(** * hanapy: Boost.Hana driven generation of pybind11 bindings

    A shallow embedding of [hanapy.cpp].  The translation unit consists of a
    few aggregate declarations and of the body of [PYBIND11_MODULE(hanapy, m)],
    which runs once when the host runtime imports the module.  The model has
    four layers, one module each:

    - [cpp]  : the C++ types named by the file, their values and the
               aggregates it declares;
    - [hana] : the Boost.Hana operations the file calls (struct introspection,
               [transform], [unpack], [fold], [for_each],
               [cartesian_product]) on lists standing for hana tuples;
    - [py]   : the pybind11 registration operations the file calls
               ([class_], [def], [def_readwrite], [init]) as functions on an
               explicit module state, in an error monad, together with the
               host-side protocol for calling what was registered;
    - [hanapy] : the module body itself, statement by statement. *)

From stdpp Require Import gmap strings list.

Local Open Scope string_scope.
Local Open Scope Z_scope.

(** ** Exceptions

    A C++ exception thrown by a registration call leaves every enclosing
    loop and the module body; it is modelled by an error monad. *)

Inductive result (E A : Type) :=
  | Ok (a : A)
  | Raise (e : E).
Arguments Ok {E A} a.
Arguments Raise {E A} e.

Definition bind {E A B} (r : result E A) (k : A → result E B) : result E B :=
  match r with
  | Ok a => k a
  | Raise e => Raise e
  end.

Notation "x <-! r ;; k" := (bind r (λ x, k))
  (at level 100, r at next level, right associativity,
   format "'[v' x  <-!  r  ;;  '/' k ']'").

Definition succeeds {E A} (r : result E A) : Prop := ∃ a, r = Ok a.

(** ** C++ types, values and aggregates *)

Module cpp.

(** The types that occur in the translation unit.  [TensorOld] and [Tensor]
    are the two class templates [template <int D, typename T>]; two
    instantiations are the same type exactly when both arguments agree. *)
Inductive type :=
  | int32_t
  | float
  | double
  | std_vector (T : type)
  | SomePacketOld
  | AnotherPacketOld
  | SomePacket
  | AnotherPacket
  | TensorOld (D : Z) (T : type)
  | Tensor (D : Z) (T : type).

■ ■ ■ ■ ■ ■ ■

* WHAT NEEDS TO BE DONE: Restate the listing word for word, but only from its first line through the line with "are the two", keeping both end lines.

* RESULT FOR THIS EXERCISE:
(** * hanapy: Boost.Hana driven generation of pybind11 bindings

    A shallow embedding of [hanapy.cpp].  The translation unit consists of a
    few aggregate declarations and of the body of [PYBIND11_MODULE(hanapy, m)],
    which runs once when the host runtime imports the module.  The model has
    four layers, one module each:

    - [cpp]  : the C++ types named by the file, their values and the
               aggregates it declares;
    - [hana] : the Boost.Hana operations the file calls (struct introspection,
               [transform], [unpack], [fold], [for_each],
               [cartesian_product]) on lists standing for hana tuples;
    - [py]   : the pybind11 registration operations the file calls
               ([class_], [def], [def_readwrite], [init]) as functions on an
               explicit module state, in an error monad, together with the
               host-side protocol for calling what was registered;
    - [hanapy] : the module body itself, statement by statement. *)

From stdpp Require Import gmap strings list.

Local Open Scope string_scope.
Local Open Scope Z_scope.

(** ** Exceptions

    A C++ exception thrown by a registration call leaves every enclosing
    loop and the module body; it is modelled by an error monad. *)

Inductive result (E A : Type) :=
  | Ok (a : A)
  | Raise (e : E).
Arguments Ok {E A} a.
Arguments Raise {E A} e.

Definition bind {E A B} (r : result E A) (k : A → result E B) : result E B :=
  match r with
  | Ok a => k a
  | Raise e => Raise e
  end.

Notation "x <-! r ;; k" := (bind r (λ x, k))
  (at level 100, r at next level, right associativity,
   format "'[v' x  <-!  r  ;;  '/' k ']'").

Definition succeeds {E A} (r : result E A) : Prop := ∃ a, r = Ok a.

(** ** C++ types, values and aggregates *)

Module cpp.

(** The types that occur in the translation unit.  [TensorOld] and [Tensor]
    are the two class templates [template <int D, typename T>]; two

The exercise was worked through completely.